Stored items

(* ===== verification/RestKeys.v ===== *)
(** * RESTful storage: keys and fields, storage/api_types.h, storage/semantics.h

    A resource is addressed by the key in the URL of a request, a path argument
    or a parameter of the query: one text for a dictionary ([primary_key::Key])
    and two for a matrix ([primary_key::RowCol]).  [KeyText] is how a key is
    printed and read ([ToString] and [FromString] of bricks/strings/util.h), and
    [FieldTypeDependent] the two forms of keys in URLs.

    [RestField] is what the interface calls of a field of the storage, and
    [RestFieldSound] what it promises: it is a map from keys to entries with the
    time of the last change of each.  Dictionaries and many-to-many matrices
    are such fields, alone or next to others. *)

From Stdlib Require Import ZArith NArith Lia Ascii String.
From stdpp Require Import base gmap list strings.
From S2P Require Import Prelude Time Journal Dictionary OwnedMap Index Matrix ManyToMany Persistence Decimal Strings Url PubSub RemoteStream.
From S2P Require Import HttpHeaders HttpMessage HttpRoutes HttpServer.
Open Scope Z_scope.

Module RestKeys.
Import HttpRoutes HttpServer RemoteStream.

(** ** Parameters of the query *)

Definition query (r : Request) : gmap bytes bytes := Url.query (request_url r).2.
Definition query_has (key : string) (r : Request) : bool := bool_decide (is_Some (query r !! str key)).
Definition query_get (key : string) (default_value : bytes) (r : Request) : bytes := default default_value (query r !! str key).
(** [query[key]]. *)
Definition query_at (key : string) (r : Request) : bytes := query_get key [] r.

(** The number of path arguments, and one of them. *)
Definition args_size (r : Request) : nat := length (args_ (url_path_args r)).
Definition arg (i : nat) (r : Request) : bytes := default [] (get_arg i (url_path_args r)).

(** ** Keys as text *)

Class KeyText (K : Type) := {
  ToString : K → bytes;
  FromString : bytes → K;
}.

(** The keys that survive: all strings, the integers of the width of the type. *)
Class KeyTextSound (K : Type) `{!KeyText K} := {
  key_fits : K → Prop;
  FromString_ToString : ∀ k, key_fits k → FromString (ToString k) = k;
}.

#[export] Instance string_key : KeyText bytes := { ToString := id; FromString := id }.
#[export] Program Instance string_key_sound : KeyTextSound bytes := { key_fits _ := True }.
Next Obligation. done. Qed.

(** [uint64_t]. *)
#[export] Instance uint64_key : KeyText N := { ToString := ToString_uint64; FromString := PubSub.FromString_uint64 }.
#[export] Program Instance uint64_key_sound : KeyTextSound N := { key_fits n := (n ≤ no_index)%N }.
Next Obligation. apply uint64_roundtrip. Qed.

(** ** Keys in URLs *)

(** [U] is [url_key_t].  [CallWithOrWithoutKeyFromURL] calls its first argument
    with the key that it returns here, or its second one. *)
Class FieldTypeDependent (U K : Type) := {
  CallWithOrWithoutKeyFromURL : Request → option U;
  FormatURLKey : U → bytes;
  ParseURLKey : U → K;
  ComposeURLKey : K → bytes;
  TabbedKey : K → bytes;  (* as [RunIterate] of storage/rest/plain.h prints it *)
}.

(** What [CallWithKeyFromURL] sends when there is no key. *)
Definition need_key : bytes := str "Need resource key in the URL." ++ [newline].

--

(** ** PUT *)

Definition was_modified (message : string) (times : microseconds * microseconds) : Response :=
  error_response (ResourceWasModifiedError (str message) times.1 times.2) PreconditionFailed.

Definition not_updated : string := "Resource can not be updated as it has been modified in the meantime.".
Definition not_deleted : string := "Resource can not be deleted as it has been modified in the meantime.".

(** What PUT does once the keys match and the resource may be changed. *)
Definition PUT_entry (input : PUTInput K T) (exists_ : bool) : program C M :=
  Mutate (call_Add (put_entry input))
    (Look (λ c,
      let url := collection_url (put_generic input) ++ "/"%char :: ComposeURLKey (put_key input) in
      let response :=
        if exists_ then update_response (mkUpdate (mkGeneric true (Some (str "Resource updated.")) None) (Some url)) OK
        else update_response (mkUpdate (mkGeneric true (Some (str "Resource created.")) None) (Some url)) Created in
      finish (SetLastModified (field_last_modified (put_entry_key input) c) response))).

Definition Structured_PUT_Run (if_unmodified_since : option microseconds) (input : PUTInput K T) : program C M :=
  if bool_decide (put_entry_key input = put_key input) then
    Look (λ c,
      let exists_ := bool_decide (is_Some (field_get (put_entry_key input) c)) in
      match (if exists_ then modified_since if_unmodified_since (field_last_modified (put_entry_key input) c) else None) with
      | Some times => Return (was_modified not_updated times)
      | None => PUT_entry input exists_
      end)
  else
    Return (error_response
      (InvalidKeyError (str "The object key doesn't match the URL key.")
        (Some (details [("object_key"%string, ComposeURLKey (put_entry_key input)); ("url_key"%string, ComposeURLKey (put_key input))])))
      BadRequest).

--

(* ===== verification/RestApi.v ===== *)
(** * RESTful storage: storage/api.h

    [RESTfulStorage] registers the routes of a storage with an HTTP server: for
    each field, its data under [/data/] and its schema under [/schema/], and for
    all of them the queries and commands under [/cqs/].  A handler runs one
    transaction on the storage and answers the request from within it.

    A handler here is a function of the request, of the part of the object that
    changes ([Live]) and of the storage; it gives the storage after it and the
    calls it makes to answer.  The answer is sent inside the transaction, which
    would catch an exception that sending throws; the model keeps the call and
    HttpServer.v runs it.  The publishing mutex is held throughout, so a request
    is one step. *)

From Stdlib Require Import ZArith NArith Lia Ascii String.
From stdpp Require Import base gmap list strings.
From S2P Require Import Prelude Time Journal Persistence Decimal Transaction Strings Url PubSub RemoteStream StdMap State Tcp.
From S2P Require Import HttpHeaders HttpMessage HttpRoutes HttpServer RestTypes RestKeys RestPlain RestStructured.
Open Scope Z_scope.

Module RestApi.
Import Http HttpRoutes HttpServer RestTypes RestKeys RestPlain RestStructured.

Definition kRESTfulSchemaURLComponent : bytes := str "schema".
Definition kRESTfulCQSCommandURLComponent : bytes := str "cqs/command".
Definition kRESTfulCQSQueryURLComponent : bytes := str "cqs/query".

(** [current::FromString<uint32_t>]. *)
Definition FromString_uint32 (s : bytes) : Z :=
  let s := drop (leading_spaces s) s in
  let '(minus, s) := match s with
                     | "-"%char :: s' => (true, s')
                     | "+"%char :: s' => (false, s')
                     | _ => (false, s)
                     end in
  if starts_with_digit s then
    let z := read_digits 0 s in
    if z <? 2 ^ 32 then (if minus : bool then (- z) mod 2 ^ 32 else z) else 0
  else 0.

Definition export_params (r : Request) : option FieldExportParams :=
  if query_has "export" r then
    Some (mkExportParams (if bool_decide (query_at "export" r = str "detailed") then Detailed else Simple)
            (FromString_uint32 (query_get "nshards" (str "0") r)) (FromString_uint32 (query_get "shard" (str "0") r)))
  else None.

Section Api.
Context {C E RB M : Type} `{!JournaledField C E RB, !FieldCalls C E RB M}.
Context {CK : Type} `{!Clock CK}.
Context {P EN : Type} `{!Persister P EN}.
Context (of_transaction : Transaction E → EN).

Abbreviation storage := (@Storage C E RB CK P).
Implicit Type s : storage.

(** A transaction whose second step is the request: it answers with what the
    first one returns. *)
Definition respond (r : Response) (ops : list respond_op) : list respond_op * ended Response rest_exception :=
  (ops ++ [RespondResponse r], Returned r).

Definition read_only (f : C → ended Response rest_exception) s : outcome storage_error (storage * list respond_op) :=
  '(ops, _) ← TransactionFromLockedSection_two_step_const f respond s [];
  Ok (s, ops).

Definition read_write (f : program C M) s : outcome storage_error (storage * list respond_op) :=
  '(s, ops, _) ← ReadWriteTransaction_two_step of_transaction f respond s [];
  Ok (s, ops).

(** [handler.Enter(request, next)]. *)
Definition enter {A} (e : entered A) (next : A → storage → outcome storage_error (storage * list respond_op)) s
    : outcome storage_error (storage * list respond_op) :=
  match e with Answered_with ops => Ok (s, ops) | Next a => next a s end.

__Your task__
Copy only this part of the entries above: the line with "with the key", the line with "ComposeURLKey : K → bytes;", and the lines between, all exactly as written.

__Exercise solution__
    with the key that it returns here, or its second one. *)
Class FieldTypeDependent (U K : Type) := {
  CallWithOrWithoutKeyFromURL : Request → option U;
  FormatURLKey : U → bytes;
  ParseURLKey : U → K;
  ComposeURLKey : K → bytes;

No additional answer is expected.